Tax reform is a major part of any fiscal reform. It will contribute to a restoration of American competitiveness and the vibrant economy that goes with it, he told a Senate panel.
Criticized widely for mistakes when he was the nation's top central banker, Greenspan is not nearly the economic hero he once was, but his counsel is still sought on Capitol Hill, and it was gloomy at a Senate Finance subcommittee hearing.

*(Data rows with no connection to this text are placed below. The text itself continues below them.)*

Lemma venues_loop_digestible (venues : list string) :
  forall (all_venue_data : list pyval) (failed : list string) (w : world),
    Forall (fun found => digestible (snd found)) (searches Scalpyr (calls w) venues) ->
    venues_loop Scalpyr venues all_venue_data failed w
    = (Ok (all_venue_data
             ++ map PFrame (flat_map contribution_of (searches Scalpyr (calls w) venues)),
           failed ++ flat_map failed_of (searches Scalpyr (calls w) venues)),
       mkWorld (calls w ++ map venue_search venues) (stdout w)).
Proof.
  induction venues as [|venue rest IH]; intros all_venue_data failed w Hall.
  - cbn. rewrite !app_nil_r. now destruct w.
  - cbn [searches] in *. inversion Hall as [|? ? Hhead Htail]; subst.
    cbn [snd] in Hhead.
    destruct Hhead as [[response Hr] | [df [Hr Hdf]]].
    + rewrite (venues_loop_failed _ _ _ _ _ _ Hr).
      rewrite IH by exact Htail.
      cbn [calls stdout flat_map map]. rewrite Hr.
      unfold contribution_of at 2, failed_of at 2. cbn [fst snd app].
      rewrite <- !app_assoc. reflexivity.
    + rewrite (venues_loop_found _ _ _ _ _ _ Hr Hdf).
      rewrite IH by exact Htail.
      cbn [calls stdout flat_map map]. rewrite Hr.
      unfold contribution_of at 2, failed_of at 2. cbn [fst snd app].
      rewrite map_app. rewrite <- !app_assoc. reflexivity.
Qed.

Lemma get_venue_ids_digestible (venues : list string) (w : world) :
  Forall (fun found => digestible (snd found)) (searches Scalpyr (calls w) venues) ->
  get_venue_ids Scalpyr venues w
  = (match flat_map contribution_of (searches Scalpyr (calls w) venues) with
     | [] => Raise ValueError
     | _ => Ok (PFrame
                  (mkFrame venue_id_columns
                     (range (List.length
                               (flat_map rows_of (searches Scalpyr (calls w) venues))))
                     (flat_map rows_of (searches Scalpyr (calls w) venues))))
     end,
     mkWorld (calls w ++ map venue_search venues)
       (stdout w
          ++ diagnostic (flat_map failed_of (searches Scalpyr (calls w) venues)))).
Proof.
  intros Hall. unfold get_venue_ids.
  unfold bind at 1. rewrite (venues_loop_digestible venues [] [] w Hall).
  cbn [fst snd app].
  set (found := searches Scalpyr (calls w) venues).
  assert (Hprint :
    (if (0 <? List.length (flat_map failed_of found))%nat
     then print ("Could not find venues: " ++ newline
                   ++ join newline (flat_map failed_of found))%string
     else ret tt)
      (mkWorld (calls w ++ map venue_search venues) (stdout w))
    = (Ok tt, mkWorld (calls w ++ map venue_search venues)
                (stdout w ++ diagnostic (flat_map failed_of found)))).
  { destruct (flat_map failed_of found); cbn.
    - unfold ret. now rewrite app_nil_r.
    - reflexivity. }
  unfold bind at 1. rewrite Hprint. clear Hprint.
  unfold bind, lift, ret.
  pose proof (contribution_columns found) as Hcols.
  pose proof (flat_map_contribution_data found) as Hrows.
  destruct (flat_map contribution_of found) as [|df dfs] eqn:Hfr.
  - reflexivity.
  - rewrite (concat_same_columns venue_id_columns df dfs true Hcols).
    rewrite Hrows. reflexivity.
Qed.

End Resolver.

Lemma has_upcoming_positive (df : DataFrame) (row : list pyval) :
  has_upcoming df row = true
  <-> exists z, column df "num_upcoming_events" row = PInt z /\ 0 < z.
Proof.
  unfold has_upcoming. split.
  - destruct (column df "num_upcoming_events" row); try discriminate.
    intros H. apply Z.ltb_lt in H. eauto.
  - intros [z [-> Hz]]. now apply Z.ltb_lt.
Qed.

(** C6.  When every search of the run either raises [ApiException] or
    answers with a table of venues, [get_venue_ids] searches every name in
    the order given, whatever failed before; prints the names whose search
    raised, and only when there are some; and returns the table with the
    columns [venue], [venue_id], [searched_venue] that holds exactly one row
    for each venue with [num_upcoming_events > 0] of each answered search,
    in order, the row giving the venue's name, its id and the name searched
    for.  No row comes from a search that raised.  (When no search found
    any venue there is nothing to stack: see C8.) *)
Theorem get_venue_ids_resolves
        (Scalpyr : list base_call -> base_call -> res pyval)
        (venues : list string) (w : world) :
  let found := searches Scalpyr (calls w) venues in
  let rows := flat_map rows_of found in
  let failed := flat_map failed_of found in
  Forall (fun search => digestible (snd search)) found ->
  snd (get_venue_ids Scalpyr venues w)
  = mkWorld (calls w ++ map venue_search venues)
      (stdout w ++ diagnostic failed)
  /\ fst (get_venue_ids Scalpyr venues w)
     = match flat_map contribution_of found with
       | [] => Raise ValueError
       | _ => Ok (PFrame (mkFrame venue_id_columns
                            (range (List.length rows)) rows))
       end
  /\ (forall venue,
         In venue failed
         <-> exists response, In (venue, Raise (ApiException response)) found)
  /\ (forall row,
         In row rows
         <-> exists venue df r,
           In (venue, Ok (PFrame df)) found
           /\ In r (df_data df)
           /\ (exists z, column df "num_upcoming_events" r = PInt z /\ 0 < z)
           /\ row = [column df "name" r; column df "id" r; PStr venue]).
Proof.
  intros found rows failed Hall.
  rewrite (get_venue_ids_digestible Scalpyr venues w Hall).
  fold found. fold rows. fold failed.
  split; [reflexivity|]. split; [reflexivity|]. split.
  - intros venue. unfold failed. rewrite in_flat_map. split.
    + intros [[v o] [Hin Hv]]. unfold failed_of in Hv. cbn [fst snd] in Hv.
      destruct o as [a|e]; [contradiction|].
      destruct e as [response| | | | | | | |]; cbn in Hv; try contradiction.
      destruct Hv as [<- | []]. now exists response.
    + intros [response Hin]. eexists. split; [exact Hin|]. now left.
  - intros row. unfold rows. rewrite in_flat_map. split.
    + intros [[v o] [Hin Hrow]]. unfold rows_of in Hrow. cbn [fst snd] in Hrow.
      destruct o as [[| | | | | | |df]|e]; cbn in Hrow; try contradiction.
      unfold venue_rows in Hrow. apply in_map_iff in Hrow.
      destruct Hrow as [r [<- Hr]]. apply filter_In in Hr.
      destruct Hr as [Hr Hup]. apply has_upcoming_positive in Hup.
      exists v, df, r. auto.
    + intros (v & df & r & Hin & Hr & Hup & ->).
      exists (v, Ok (PFrame df)). split; [exact Hin|].
      unfold rows_of, venue_rows. cbn [fst snd]. apply in_map_iff.
      exists r. split; [reflexivity|]. apply filter_In.
      split; [exact Hr|]. now apply has_upcoming_positive.
Qed.

Lemma get_venue_ids_resolves_witness :
  snd (get_venue_ids garden_search
         ["Madison Square Garden"; "NoSuchVenueXYZ"] (mkWorld [] []))
  = mkWorld [venue_search "Madison Square Garden";
             venue_search "NoSuchVenueXYZ"]
      [("Could not find venues: " ++ newline ++ "NoSuchVenueXYZ")%string]
  /\ fst (get_venue_ids garden_search
            ["Madison Square Garden"; "NoSuchVenueXYZ"] (mkWorld [] []))
     = Ok (PFrame
             (mkFrame ["venue"; "venue_id"; "searched_venue"] [0]
                [[PStr "Madison Square Garden"; PInt 10;
                  PStr "Madison Square Garden"]])).
Proof.
  assert (H : Forall (fun search => digestible (snd search))
                (searches garden_search (calls (mkWorld [] []))
                   ["Madison Square Garden"; "NoSuchVenueXYZ"])).
  { apply Forall_cons; [|apply Forall_cons; [|apply Forall_nil]].
    - right. eexists. split; [reflexivity|].
      repeat split; repeat apply Forall_cons; try apply Forall_nil; exact I.
    - left. eexists. reflexivity. }
  destruct (get_venue_ids_resolves garden_search
              ["Madison Square Garden"; "NoSuchVenueXYZ"] (mkWorld [] []) H)
    as (Hworld & Hresult & _).
  split; [exact Hworld | exact Hresult].
Defined.

(** C8.  When every search raises [ApiException], nothing was collected and
    the final [pd.concat] raises [ValueError] for want of objects; this is
    not the outcome of a run whose searches answer with venues none of
    which has upcoming events, which returns a table without rows. *)
Theorem get_venue_ids_all_failed
        (Scalpyr : list base_call -> base_call -> res pyval)
        (venues : list string) (w : world) :
  Forall (fun search => exists response,
              snd search = Raise (ApiException response))
    (searches Scalpyr (calls w) venues) ->
  fst (get_venue_ids Scalpyr venues w) = Raise ValueError
  /\ fst (get_venue_ids quiet_search ["Old Hall"] (mkWorld [] []))
     = Ok (PFrame (mkFrame venue_id_columns [] [])).
Proof.
  intros Hall. split; [|reflexivity].
  assert (Hdig : Forall (fun search => digestible (snd search))
                   (searches Scalpyr (calls w) venues)).
  { eapply Forall_impl; [|exact Hall]. intros search H. now left. }
  rewrite (get_venue_ids_digestible Scalpyr venues w Hdig). cbn [fst].
  assert (Hnone : flat_map contribution_of (searches Scalpyr (calls w) venues)
                  = []).
  { induction Hall as [|[v o] l [response Hr] Hl IH]; [reflexivity|].
    cbn [flat_map]. rewrite IH by (now inversion Hdig).
    cbn in Hr. subst o. reflexivity. }
  now rewrite Hnone.
Qed.

Lemma get_venue_ids_all_failed_witness :
  fst (get_venue_ids garden_search ["NoSuchVenueXYZ"; "Nowhere Hall"]
         (mkWorld [] []))
  = Raise ValueError.
Proof.
  refine (proj1 (get_venue_ids_all_failed garden_search
                   ["NoSuchVenueXYZ"; "Nowhere Hall"] (mkWorld [] []) _)).
  repeat apply Forall_cons; try apply Forall_nil; eexists; reflexivity.
Defined.

(** ** The pager *)

Lemma pages_from_S (page_num : Z) (n : nat) :
  pages_from page_num (S n) = page_num :: pages_from (page_num + 1) n.
Proof.
  unfold pages_from. cbn [seq map]. f_equal; [lia|].
  rewrite <- seq_shift, map_map. apply map_ext. intros i. lia.
Qed.

Lemma last_cons {A} (a d : A) (l : list A) : last (a :: l) d = last l a.
Proof.
  revert a d. induction l as [|b l IH]; intros a d; [reflexivity|].
  change (last (a :: b :: l) d) with (last (b :: l) d).
  now rewrite !IH.
Qed.

Lemma asked_page (lookup_field : string) (ids per_page event_type : pyval)
      (page_num : Z) :
  asked "page" (page_request lookup_field ids per_page event_type page_num)
  = Some (PInt page_num).
Proof. apply dict_get_set_same. Qed.

Lemma asked_per_page (lookup_field : string) (ids per_page event_type : pyval)
      (page_num : Z) :
  asked "per_page" (page_request lookup_field ids per_page event_type page_num)
  = Some per_page.
Proof.
  unfold asked, page_request.
  rewrite dict_get_set_other by discriminate. apply dict_get_set_same.
Qed.

(** The ceiling of a quotient is the least integer whose multiple reaches
    the dividend (read towards zero for a negative divisor). *)
Lemma ceil_div_spec (a b : Z) :
  b <> 0 ->
  0 <= ceil_div a b * b - a < b \/ b < ceil_div a b * b - a <= 0.
Proof.
  intros Hb. unfold ceil_div.
  pose proof (Z.div_mod (- a) b Hb) as Hdm.
  destruct (Z_lt_le_dec 0 b) as [Hpos | Hneg].
  - pose proof (Z.mod_pos_bound (- a) b Hpos). left. nia.
  - assert (Hlt : b < 0) by lia.
    pose proof (Z.mod_neg_bound (- a) b Hlt). right. nia.
Qed.

Section Pager.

There is no credible scenario of addressing our current fiscal problems without inflicting economic pain, he said in testimony prepared for delivery to the panel.
We have been procrastinating far too long in coming to grips with the retirement of the baby-boomer generation, a fiscal problem that has been visible for decades.
Greenspan called for reforms to the Medicare health program for the elderly and the Social Security retirement pension program.
He endorsed tax and entitlement reform recommendations made last year by the White House's bipartisan Bowles-Simpson commission. What impressed me most of Bowles-Simpson is that it addresses tax expenditures, Greenspan told the panel.
Tax expenditures -- otherwise known as loopholes and subsidies -- should be targeted for reform, he said.
Democratic Senator Bill Nelson, chairing the hearing, agreed. A launching point for getting our fiscal house in order should be an overhaul of the federal income tax, he said.